Rodent adrenocortical cells display high affinity binding sites and proteins for inhibin A, and express components required for autocrine signalling by activins and bone morphogenetic proteins.

Inhibins are expressed in the adrenal cortex, but little is known of their binding or role in the adrenal. The aims of the present study were, first, to establish whether a mouse adrenocortical (AC) cell line expresses inhibins/activins and bone morphogenetic proteins (BMP), along with proteins required for inhibin to antagonise activin and BMP actions and, secondly, to characterise and compare inhibin binding sites and proteins in the rat adrenal gland and AC cells. AC cells were found to: (1) express mRNA for multiple BMPs (BMP-2, -3, -4, -6, -8a), growth/differentiation factors (GDF-1, -3, -5, -9), Lefty A and B, and the inhibin alpha, beta(A) and beta(B) subunits (2) secrete inhibin A and inhibin B and (3) express mRNA encoding the inhibin co-receptor, betaglycan, along with activin and BMP type I (ALK2-7) and type II (ActRII, ActRIIB, BMPRII) receptors, and binding proteins (follistatin, BAMBI, gremlin).

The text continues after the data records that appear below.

(* ===== verification/Prelude.v ===== *)
(** * omarchy-ane: a verification of the Apple Neural Engine stack

    The repository drives the Apple Neural Engine under Linux. A user-space
    library ([src/libane]) loads compiled programs, builds the firmware image
    of a program, moves tensors in and out of buffer objects and submits work
    through a DRM accel node; kernel drivers ([src/ane]) own the buffers, the
    IOMMU mappings and the engine: one for the M1 family ([src/ane/src]), one
    for the T6021 ([src/ane/t6021]), which talks to firmware over message
    rings. This development translates that code into Rocq functions, file by
    file, and proves what makes it correct.

    ** Parts of the program and files of the development

    - This file: machine integers with explicit wrap-around, the [res] monad
      ([Ret] a return, [Fail] an error return, [Fault] an access outside an
      object, a division by zero or exhausted fuel), byte buffers, the
      weakest-precondition predicates [wp] (no fault) and [twp] (returns, no
      fault, no error), sums over lists and maps, hint databases and tactics.
    - [Accel]: the UAPI records of [ane_accel.h] and the class [AneKernel]
      with [AneKernelLaws]: what the library may assume of the driver behind a
      file descriptor. A concrete driver instance shows the laws can hold.
    - [Bind] ([libane/ane_bind.h]): the walk of the H13 task stream, the map
      from roles to channels, the overrun check.
    - [Tile] ([ane_tile], [ane_untile] of [libane/ane.c]).
    - [F16] ([libane/ane_f16.h]): the conversions between half and single
      precision over IEEE 754 arithmetic on bit patterns.
    - [Sha256] ([libane/ane_sha256.c]): the portable and the NEON block, the
      incremental interface, and FIPS 180-4 as the specification.
    - [H15Lib] ([libane/ane_h15.c], [ane_h15_firmware.c],
      [ane_h18_firmware.c], the pins and layouts of [ane/h15] and [ane/h18]):
      the load command of an H15 program, and staging a pinned firmware.
    - [M2Walk], [M2Build], [M2Dev] ([libane/ane_m2.c]): splitting and walking
      an H14 program, the two builders of its six sections, the digest, and
      the device path from open to close. [M2Tags] defines the bindings of a
      program from the list of its BAR references, without the tables and
      passes of the code, and shows that the two agree.
    - [Ane] ([libane/ane.c]): discovery, the direct and staged loads,
      submission, the state loop, transfers, the entry points.
    - [Dart] ([ane/common/dart_t8110.h]): page tables.
    - [Pool] ([ane_t6021_pool.h]), [ProgTab] ([ane_t6021_progtab.h]): the
      section pool and the program table of the T6021 driver.
    - [T6021] ([ane_t6021_rtclient_main.c]): buffer objects, mappings, program
      load, lookup, process creation, execution and close, as functions on one
      driver state; [T6021Inv] its invariant, [T6021Sys] the system of all
      these calls as events.
    - [Link]: libane against the T6021 driver.
    - [M1Map] (the mapping layer of [ane/src/ane_drv.c], the scratch pages of
      [ane/src/ane_dart.c]), [M1Tm] ([ane/src/ane_tm.c] and the error latch of
      [ane_dart.c]) and [M1Drv] (objects, ioctls, suspend, removal of
      [ane_drv.c]): the M1 driver. The IOMMU core, [drm_mm] and the registers
      are classes; every register access is logged, and triples relate a
      function to a monitor of the log and to the device.
    - [Clocks] ([ane/src/ane_dvfs.c], [ane_dvfs_req.h], [ane_boost.c]): the
      clock level of the engine and the frequency held on the CPU clusters.
    - [Stats] ([ane/include/ane_stats.h], [ane/ane_stats_show.c]): the busy-time
      counters and the submission ring of both drivers, one atomic access per
      step, any number of threads.
    - [FwValidate] ([ane_fw_validate.h]): the Mach-O check of the pinned
      firmware images and the boot patches. [FwLoad] ([ane_t6021_fwload.c]):
      staging, patching and aliasing an image, and the teardown. [Boot]
      ([ane_t6021_boot.h], [ane_t6021_boot.c]): the register sequence that
      releases the coprocessor, the allocations and the init structure it gets,
      and the part of the probe that runs it. [Chman]: the channel table, the
      allocation ring and the command exchange with the running firmware
      ([ane_t6021_boot.h], [ane_t6021_legtab.h], [ane_t6021_mring.h],
      [ane_t6021_rtclient_main.c]). The device, the firmware, the coherent
      allocator and the IOMMU are parameters.
    - [Adt]: the flattened device tree the boot loader leaves behind, as an
      inductive type with its encoding, and the two walkers over it: the
      iterative one of [ane/h16/ane_h16_main.c] and the recursive one of
      [ane/h15/ane_h15_adt.h].
    - [H16] ([ane/h16/ane_h16_main.c], [ane_h16.h], [ane_h16_soc.c]): the
      bring-up module of the M4 family, from the opt-in key to the RTKit
      handshake and removal, as functions on a log of register accesses. It
      uses [Adt] for the segments, and the IOMMU and coherent-allocator
      classes of [M1Map] and [FwLoad].

    ** What the theorems show

    Library: the channel map of a program is exactly what its task stream
    names ([bind_init_derived]) and the overrun check is exact on streams that
    can be walked, the only ones it reports on ([bind_overrun_exact]); tiling and
    untiling are inverse and stay inside the planes; the conversion to half
    precision is correctly rounded and the one from it exact
    ([f32_to_f16_rounds], [f16_rows_exact]); the hash computes FIPS 180-4 on
    both paths; an H15 load is built exactly when its sections obey the rules,
    and its command is byte-exact ([h15_load_exact]), and a firmware is staged
    exactly when its digest is the pinned one ([firmware_stage_exact]); the
    splitter of an H14 program is sound, its derived io table is the header's
    and its derived bindings are those of the reference definition
    ([program_build_sound]), and the emitted sections decode to the model they
    came from, for both builders; sessions never leave a mapping and give every
    handle back exactly once, failed opens included; the direct and the staged
    load of an M1 program are equivalent; the state loop computes the n-th
    iterate. A few theorems exhibit inputs on which the code does not do what
    its comments say.

    Drivers: the T6021 pool keeps its budget under every interleaving of its
    atomic operations, and its retry loop terminates; in every reachable state
    of the T6021 driver the reference counts are exact, nothing freed is used,
    whatever a program or an in-flight load names stays allocated, and every
    call completes; page-table construction refines an abstract page map.
    On the M1 the engine is not accessed once a read has shown a DART fault,
    until the fault was read clear or the power was switched, and a
    completed task has its evidence ([tm_execute_monitored]); the IOMMU maps
    exactly the pages of live or preserved buffers, and a task that may still
    run keeps its memory until the engine was power-cycled
    ([m1_mappings_owned], [m1_failed_task_keeps_memory]). Its clock code writes
    only whole sequences of the PMP protocol and writes a request word back
    with only its own bit changed; the CPU boost registers every request once and drops it after the
    idle time ([dvfs_protocol], [boost_requests_exact], [boost_drops]).
    Bring-up of the T6021: the validator never leaves a blob and accepts
    exactly the pinned ones, the patches change exactly their fields; a failed
    load restores every translation, a successful one holds the pinned image
    with its boot fields and is aliased exactly when the entry is latched
    ([fw_validate_exact], [fwload_probe_exact]); every boot follows the register protocol
    and reports the phase it reached; a probe that fails has not released the
    CPU and holds nothing, one that succeeds keeps all memory the CPU may use.
    Whatever the firmware then writes into shared memory, commands stay inside
    their rings and buffers and the buffer table stays exact; an exchange
    succeeds exactly on the answer to its command, and does succeed when the
    firmware answers. The busy time of a quiescent device is the length of the
    union of the submission windows.
    Bring-up of the M4 family: on any bytes the walkers stay inside the region
    and end; on the encoding of a tree they find exactly the engine and the
    segments that tree has, and they agree with each other where the recursive
    one accepts. The H16 module touches the engine only behind a pass in which
    every power word is on, gives everything back when it refuses (but for
    mappings of others at the pages of its segments), starts the
    CPU only on an image that is the preloaded one and differs from the pinned
    file only where the code accepts that, and the words with which it answers
    each management message are given exactly ([h16_probe_gated], [h16_probe_owns], [h16_boot_started],
    [h16_rtkit_exact]).
    Composition: the library's digest is the one the T6021 driver computes, so
    a lookup finds what a load stored ([Link.m2_lookup_finds_load]).

    ** Modelling choices and bounds

    C integers are [Z] with the wrap of their width written out; memory is a
    list of bytes per object, and an access outside it is a [Fault] that no
    theorem ignores. Loops are structural where the source counts, and use
    [loop] with fuel otherwise; the fuel is the size of the object walked plus
    one, and the [twp] or [wp] theorems show it is never exhausted. Code
    outside [src/] (kernel allocators, the DRM and IOMMU cores, the ARM SHA
    instructions, the firmware's answers) is a parameter or a class with laws,
    and every theorem that uses one has a witness with a concrete instance.
    A kernel call is one step of its system, except where it releases a lock:
    the T6021 exchanges are split at the doorbell, the pool's park at its
    atomic operations, and an M1 ioctl at every critical section, lookup and
    reference drop. The M1 theorems assume buffers below 4 GiB ([M1Drv.small]):
    [m1_large_object_unmaps_others] shows what happens beyond. [T6021Sys.bounded]
    limits a run to 7281 loads and fewer than 2^32 - 1 opens, because the
    section counter of a buffer has 16 bits (a load takes at most 9) and a
    program's user count 32; [Pool] allows 2048 parks in flight, below which
    the 64-bit byte counter cannot overflow for a 32-bit budget. [Stats] assumes
    sequentially consistent memory and fewer than 2^32 - 1 submissions in
    flight ([Stats.LIVE_MAX]). In [Boot] a device is a function of the accesses
    so far; in [Chman] the firmware acts before every load of the host, the
    polls before a deadline are a parameter, and a settle makes at most 65
    rounds of them. [FwValidate.thread_fuel] exceeds the number of thread
    states that fit in the load commands. The walks of [Adt] get as many rounds
    as the region has bytes; the H16 walker follows 33 levels, and a blob of
    the H15 walker stays below 2^31 - 64 bytes ([Adt.h15_blob]), so that its
    32-bit offsets do not wrap. [H16.h16_world] asks for segments of whole
    16 KiB pages, the data segment below 4 GiB, for the laws of the
    mapping calls, and for a firmware that posts finitely many messages: a
    mailbox that never empties is polled for ever. [alias_refusal_unmaps] shows
    what happens to a segment that another user has mapped. [FwLoad.pin_ok]
    asks that a blob with the pinned hash has at most two segment commands,
    since the validator stores them before it counts them
    ([segs_out_overflow]). The monitor of [M1Tm] starts with no error register
    read ([mon0]); it does not assume that the latches are clear. In [F16] the
    pattern of a NaN that an operation returns is a parameter. [Boost.runs]
    ends before 2^62 jiffies and [boost_drops] asks for an idle time of at most
    2^61 and one that does not change: [boost_idle_raised_stuck] shows why.

    ** Not modelled

    Timing and logging; the depth of the kernel stack under the recursion of
    [Adt.h15_subtree_end]; a failing seek in [Ane.ane_pread]; firmware stores
    between the loads of one check of the channel table
    ([Chman.ane_t6021_chman_ch], which the firmware precedes with one step);
    in the exchanges of [T6021] the answer is an outcome of
    the call ([Chman] models the rings behind it); the RTKit mailbox, the TD
    trace and the power gate of the T6021 driver; device-tree parsing and
    power-domain attachment of the M1 driver, the attributes of its CPU
    mappings, and where its clock code is called from; the H15 and H18
    bring-up modules beside the device-tree walk, the pins and the layouts,
    which have the shape of the H16 one, the H13 probes, which are
    register sequences, and the device-tree overlay that registers the H16
    driver; command-line tools, simulators, tests and bindings. *)

From Stdlib Require Export Sorted ZifyBool.
From stdpp Require Export base gmap list numbers list_numbers.
From stdpp Require Export ssreflect.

When applied to sections of rat adrenal glands, [(125)I]inhibin A specifically bound to cells of the adrenal cortex, mainly in the zona reticularis. Scatchard analyses of in vitro [(125)I]inhibin A binding to dispersed rat adrenal cells and AC cells revealed sites of high affinity (K(d)(1) of 0.18 and 0.15 nM, respectively) and low affinity (K(d)(2) of 2.6 and 1.3 nM, respectively. Competition for [(125)I]inhibin A binding by activin A or B (30 nM) was negligible, whereas BMP-2, -6 and -7 competed for between 21 and 33% of specific inhibin A binding (IC(50) between 0.2 and 0.3 nM). Inhibin B crossreaction with inhibin A binding sites was < 8%. Multiple binding protein complexes (molecular weight ranging from 35 to > 220 kDa) were affinity labelled by [(125)I]inhibin A on both the primary rat adrenal and AC cells. The species of > 220 kDa were shown by immunoprecipitation to include betaglycan, the species of 105 kDa is consistent in size with type II receptors for activin/BMP, and that of 62 kDa co-migrates with the inhibin-follistatin complex. In summary, the results show that inhibin A binds selectively and with both high and low affinity to AC cells via multiple binding proteins, including a single betaglycan-like species. The results support the role of glycosylated betaglycan in the high affinity binding of inhibin A, but provide consistent evidence from two independent sources of adrenal cells that inhibin A interacts with several membrane proteins in addition to those currently understood to mediate the anti-activin/BMP actions of inhibin.